## Activity
Output each entry in full so that the result matches the data exactly.

## Working data
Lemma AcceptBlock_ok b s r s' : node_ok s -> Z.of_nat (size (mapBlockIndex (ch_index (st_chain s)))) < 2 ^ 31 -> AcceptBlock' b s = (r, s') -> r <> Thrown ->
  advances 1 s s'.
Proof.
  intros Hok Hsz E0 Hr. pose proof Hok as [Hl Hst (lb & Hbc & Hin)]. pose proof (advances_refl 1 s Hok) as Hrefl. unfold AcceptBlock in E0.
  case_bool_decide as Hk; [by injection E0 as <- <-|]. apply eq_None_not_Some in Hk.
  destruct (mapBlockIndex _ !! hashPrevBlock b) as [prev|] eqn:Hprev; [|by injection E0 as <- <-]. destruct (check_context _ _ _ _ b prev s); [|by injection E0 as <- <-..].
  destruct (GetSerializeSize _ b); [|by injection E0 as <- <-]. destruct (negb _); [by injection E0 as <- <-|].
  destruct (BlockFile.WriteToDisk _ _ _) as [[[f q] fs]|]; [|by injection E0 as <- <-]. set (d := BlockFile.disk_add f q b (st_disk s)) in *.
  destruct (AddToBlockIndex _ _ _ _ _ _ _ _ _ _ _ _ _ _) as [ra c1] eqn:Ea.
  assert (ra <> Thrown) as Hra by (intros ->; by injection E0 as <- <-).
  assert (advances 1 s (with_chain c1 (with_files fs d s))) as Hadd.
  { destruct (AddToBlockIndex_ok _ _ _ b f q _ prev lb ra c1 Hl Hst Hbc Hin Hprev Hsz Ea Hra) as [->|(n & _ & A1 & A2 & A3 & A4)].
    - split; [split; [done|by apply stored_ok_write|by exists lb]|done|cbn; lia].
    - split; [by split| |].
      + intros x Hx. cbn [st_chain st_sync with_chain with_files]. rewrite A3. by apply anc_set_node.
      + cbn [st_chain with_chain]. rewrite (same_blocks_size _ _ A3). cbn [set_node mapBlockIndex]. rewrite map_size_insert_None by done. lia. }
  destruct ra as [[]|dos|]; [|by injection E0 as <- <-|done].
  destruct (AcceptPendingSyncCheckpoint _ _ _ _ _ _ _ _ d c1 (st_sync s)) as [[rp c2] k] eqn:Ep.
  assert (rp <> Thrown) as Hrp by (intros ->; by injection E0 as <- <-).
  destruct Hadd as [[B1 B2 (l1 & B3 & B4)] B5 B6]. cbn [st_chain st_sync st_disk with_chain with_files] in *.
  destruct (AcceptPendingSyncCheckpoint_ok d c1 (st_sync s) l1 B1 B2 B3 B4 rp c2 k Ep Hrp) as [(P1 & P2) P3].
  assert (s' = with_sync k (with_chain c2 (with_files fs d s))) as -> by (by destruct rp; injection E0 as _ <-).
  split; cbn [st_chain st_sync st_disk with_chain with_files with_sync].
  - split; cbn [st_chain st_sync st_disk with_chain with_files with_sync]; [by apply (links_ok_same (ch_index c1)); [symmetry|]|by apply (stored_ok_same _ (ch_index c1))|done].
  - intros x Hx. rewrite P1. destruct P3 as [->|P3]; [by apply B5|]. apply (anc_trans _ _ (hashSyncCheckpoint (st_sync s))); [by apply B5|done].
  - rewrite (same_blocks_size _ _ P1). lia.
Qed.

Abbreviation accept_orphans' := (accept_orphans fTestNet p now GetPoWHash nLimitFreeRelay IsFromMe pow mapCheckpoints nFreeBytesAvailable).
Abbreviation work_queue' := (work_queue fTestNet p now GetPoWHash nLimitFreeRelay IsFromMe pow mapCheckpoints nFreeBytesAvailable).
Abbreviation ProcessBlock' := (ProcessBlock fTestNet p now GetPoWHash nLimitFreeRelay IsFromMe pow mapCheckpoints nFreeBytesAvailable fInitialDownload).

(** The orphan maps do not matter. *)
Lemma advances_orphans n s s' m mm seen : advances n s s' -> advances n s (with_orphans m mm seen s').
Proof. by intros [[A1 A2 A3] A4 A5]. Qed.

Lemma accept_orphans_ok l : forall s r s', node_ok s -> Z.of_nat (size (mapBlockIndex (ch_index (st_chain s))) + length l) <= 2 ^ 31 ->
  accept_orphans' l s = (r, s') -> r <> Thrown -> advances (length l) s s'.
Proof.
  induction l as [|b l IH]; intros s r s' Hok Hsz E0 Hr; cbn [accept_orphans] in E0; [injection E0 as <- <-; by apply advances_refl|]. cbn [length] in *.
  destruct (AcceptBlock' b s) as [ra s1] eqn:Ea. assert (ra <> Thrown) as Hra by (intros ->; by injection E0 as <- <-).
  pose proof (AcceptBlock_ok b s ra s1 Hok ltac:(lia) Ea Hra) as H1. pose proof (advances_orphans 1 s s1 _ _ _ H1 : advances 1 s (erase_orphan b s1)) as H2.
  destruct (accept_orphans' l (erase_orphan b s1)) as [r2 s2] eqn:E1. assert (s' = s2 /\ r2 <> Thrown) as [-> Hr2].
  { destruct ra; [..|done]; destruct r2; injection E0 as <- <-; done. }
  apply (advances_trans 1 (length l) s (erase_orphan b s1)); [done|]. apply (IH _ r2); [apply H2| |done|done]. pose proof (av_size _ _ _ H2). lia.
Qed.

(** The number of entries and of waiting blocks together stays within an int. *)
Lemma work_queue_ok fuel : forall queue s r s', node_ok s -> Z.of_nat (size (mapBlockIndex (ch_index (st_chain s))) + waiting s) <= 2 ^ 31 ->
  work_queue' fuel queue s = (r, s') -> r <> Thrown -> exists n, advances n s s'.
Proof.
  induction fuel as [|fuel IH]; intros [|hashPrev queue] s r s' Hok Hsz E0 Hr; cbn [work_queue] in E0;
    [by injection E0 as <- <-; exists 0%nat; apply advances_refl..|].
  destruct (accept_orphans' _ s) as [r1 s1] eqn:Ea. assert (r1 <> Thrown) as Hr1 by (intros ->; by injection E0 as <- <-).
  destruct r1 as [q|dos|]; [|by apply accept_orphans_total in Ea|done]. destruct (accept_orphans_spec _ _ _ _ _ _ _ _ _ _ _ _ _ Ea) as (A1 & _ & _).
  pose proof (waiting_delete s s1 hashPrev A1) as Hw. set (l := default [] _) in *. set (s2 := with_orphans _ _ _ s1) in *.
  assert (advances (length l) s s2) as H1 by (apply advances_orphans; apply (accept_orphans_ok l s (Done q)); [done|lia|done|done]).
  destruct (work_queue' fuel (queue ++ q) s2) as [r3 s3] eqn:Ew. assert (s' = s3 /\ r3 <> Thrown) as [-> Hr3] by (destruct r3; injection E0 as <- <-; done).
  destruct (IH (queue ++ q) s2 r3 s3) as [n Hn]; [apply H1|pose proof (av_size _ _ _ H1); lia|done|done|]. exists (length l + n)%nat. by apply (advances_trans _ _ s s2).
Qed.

## Answer for the task
Lemma AcceptBlock_ok b s r s' : node_ok s -> Z.of_nat (size (mapBlockIndex (ch_index (st_chain s)))) < 2 ^ 31 -> AcceptBlock' b s = (r, s') -> r <> Thrown ->
  advances 1 s s'.
Proof.
  intros Hok Hsz E0 Hr. pose proof Hok as [Hl Hst (lb & Hbc & Hin)]. pose proof (advances_refl 1 s Hok) as Hrefl. unfold AcceptBlock in E0.
  case_bool_decide as Hk; [by injection E0 as <- <-|]. apply eq_None_not_Some in Hk.
  destruct (mapBlockIndex _ !! hashPrevBlock b) as [prev|] eqn:Hprev; [|by injection E0 as <- <-]. destruct (check_context _ _ _ _ b prev s); [|by injection E0 as <- <-..].
  destruct (GetSerializeSize _ b); [|by injection E0 as <- <-]. destruct (negb _); [by injection E0 as <- <-|].
  destruct (BlockFile.WriteToDisk _ _ _) as [[[f q] fs]|]; [|by injection E0 as <- <-]. set (d := BlockFile.disk_add f q b (st_disk s)) in *.
  destruct (AddToBlockIndex _ _ _ _ _ _ _ _ _ _ _ _ _ _) as [ra c1] eqn:Ea.
  assert (ra <> Thrown) as Hra by (intros ->; by injection E0 as <- <-).
  assert (advances 1 s (with_chain c1 (with_files fs d s))) as Hadd.
  { destruct (AddToBlockIndex_ok _ _ _ b f q _ prev lb ra c1 Hl Hst Hbc Hin Hprev Hsz Ea Hra) as [->|(n & _ & A1 & A2 & A3 & A4)].
    - split; [split; [done|by apply stored_ok_write|by exists lb]|done|cbn; lia].
    - split; [by split| |].
      + intros x Hx. cbn [st_chain st_sync with_chain with_files]. rewrite A3. by apply anc_set_node.
      + cbn [st_chain with_chain]. rewrite (same_blocks_size _ _ A3). cbn [set_node mapBlockIndex]. rewrite map_size_insert_None by done. lia. }
  destruct ra as [[]|dos|]; [|by injection E0 as <- <-|done].
  destruct (AcceptPendingSyncCheckpoint _ _ _ _ _ _ _ _ d c1 (st_sync s)) as [[rp c2] k] eqn:Ep.
  assert (rp <> Thrown) as Hrp by (intros ->; by injection E0 as <- <-).
  destruct Hadd as [[B1 B2 (l1 & B3 & B4)] B5 B6]. cbn [st_chain st_sync st_disk with_chain with_files] in *.
  destruct (AcceptPendingSyncCheckpoint_ok d c1 (st_sync s) l1 B1 B2 B3 B4 rp c2 k Ep Hrp) as [(P1 & P2) P3].
  assert (s' = with_sync k (with_chain c2 (with_files fs d s))) as -> by (by destruct rp; injection E0 as _ <-).
  split; cbn [st_chain st_sync st_disk with_chain with_files with_sync].
  - split; cbn [st_chain st_sync st_disk with_chain with_files with_sync]; [by apply (links_ok_same (ch_index c1)); [symmetry|]|by apply (stored_ok_same _ (ch_index c1))|done].
  - intros x Hx. rewrite P1. destruct P3 as [->|P3]; [by apply B5|]. apply (anc_trans _ _ (hashSyncCheckpoint (st_sync s))); [by apply B5|done].
  - rewrite (same_blocks_size _ _ P1). lia.
Qed.

Abbreviation accept_orphans' := (accept_orphans fTestNet p now GetPoWHash nLimitFreeRelay IsFromMe pow mapCheckpoints nFreeBytesAvailable).
Abbreviation work_queue' := (work_queue fTestNet p now GetPoWHash nLimitFreeRelay IsFromMe pow mapCheckpoints nFreeBytesAvailable).
Abbreviation ProcessBlock' := (ProcessBlock fTestNet p now GetPoWHash nLimitFreeRelay IsFromMe pow mapCheckpoints nFreeBytesAvailable fInitialDownload).

(** The orphan maps do not matter. *)
Lemma advances_orphans n s s' m mm seen : advances n s s' -> advances n s (with_orphans m mm seen s').
Proof. by intros [[A1 A2 A3] A4 A5]. Qed.

Lemma accept_orphans_ok l : forall s r s', node_ok s -> Z.of_nat (size (mapBlockIndex (ch_index (st_chain s))) + length l) <= 2 ^ 31 ->
  accept_orphans' l s = (r, s') -> r <> Thrown -> advances (length l) s s'.
Proof.
  induction l as [|b l IH]; intros s r s' Hok Hsz E0 Hr; cbn [accept_orphans] in E0; [injection E0 as <- <-; by apply advances_refl|]. cbn [length] in *.
  destruct (AcceptBlock' b s) as [ra s1] eqn:Ea. assert (ra <> Thrown) as Hra by (intros ->; by injection E0 as <- <-).
  pose proof (AcceptBlock_ok b s ra s1 Hok ltac:(lia) Ea Hra) as H1. pose proof (advances_orphans 1 s s1 _ _ _ H1 : advances 1 s (erase_orphan b s1)) as H2.
  destruct (accept_orphans' l (erase_orphan b s1)) as [r2 s2] eqn:E1. assert (s' = s2 /\ r2 <> Thrown) as [-> Hr2].
  { destruct ra; [..|done]; destruct r2; injection E0 as <- <-; done. }
  apply (advances_trans 1 (length l) s (erase_orphan b s1)); [done|]. apply (IH _ r2); [apply H2| |done|done]. pose proof (av_size _ _ _ H2). lia.
Qed.

(** The number of entries and of waiting blocks together stays within an int. *)
Lemma work_queue_ok fuel : forall queue s r s', node_ok s -> Z.of_nat (size (mapBlockIndex (ch_index (st_chain s))) + waiting s) <= 2 ^ 31 ->
  work_queue' fuel queue s = (r, s') -> r <> Thrown -> exists n, advances n s s'.
Proof.
  induction fuel as [|fuel IH]; intros [|hashPrev queue] s r s' Hok Hsz E0 Hr; cbn [work_queue] in E0;
    [by injection E0 as <- <-; exists 0%nat; apply advances_refl..|].
  destruct (accept_orphans' _ s) as [r1 s1] eqn:Ea. assert (r1 <> Thrown) as Hr1 by (intros ->; by injection E0 as <- <-).
  destruct r1 as [q|dos|]; [|by apply accept_orphans_total in Ea|done]. destruct (accept_orphans_spec _ _ _ _ _ _ _ _ _ _ _ _ _ Ea) as (A1 & _ & _).
  pose proof (waiting_delete s s1 hashPrev A1) as Hw. set (l := default [] _) in *. set (s2 := with_orphans _ _ _ s1) in *.
  assert (advances (length l) s s2) as H1 by (apply advances_orphans; apply (accept_orphans_ok l s (Done q)); [done|lia|done|done]).
  destruct (work_queue' fuel (queue ++ q) s2) as [r3 s3] eqn:Ew. assert (s' = s3 /\ r3 <> Thrown) as [-> Hr3] by (destruct r3; injection E0 as <- <-; done).
  destruct (IH (queue ++ q) s2 r3 s3) as [n Hn]; [apply H1|pose proof (av_size _ _ _ H1); lia|done|done|]. exists (length l + n)%nat. by apply (advances_trans _ _ s s2).
Qed.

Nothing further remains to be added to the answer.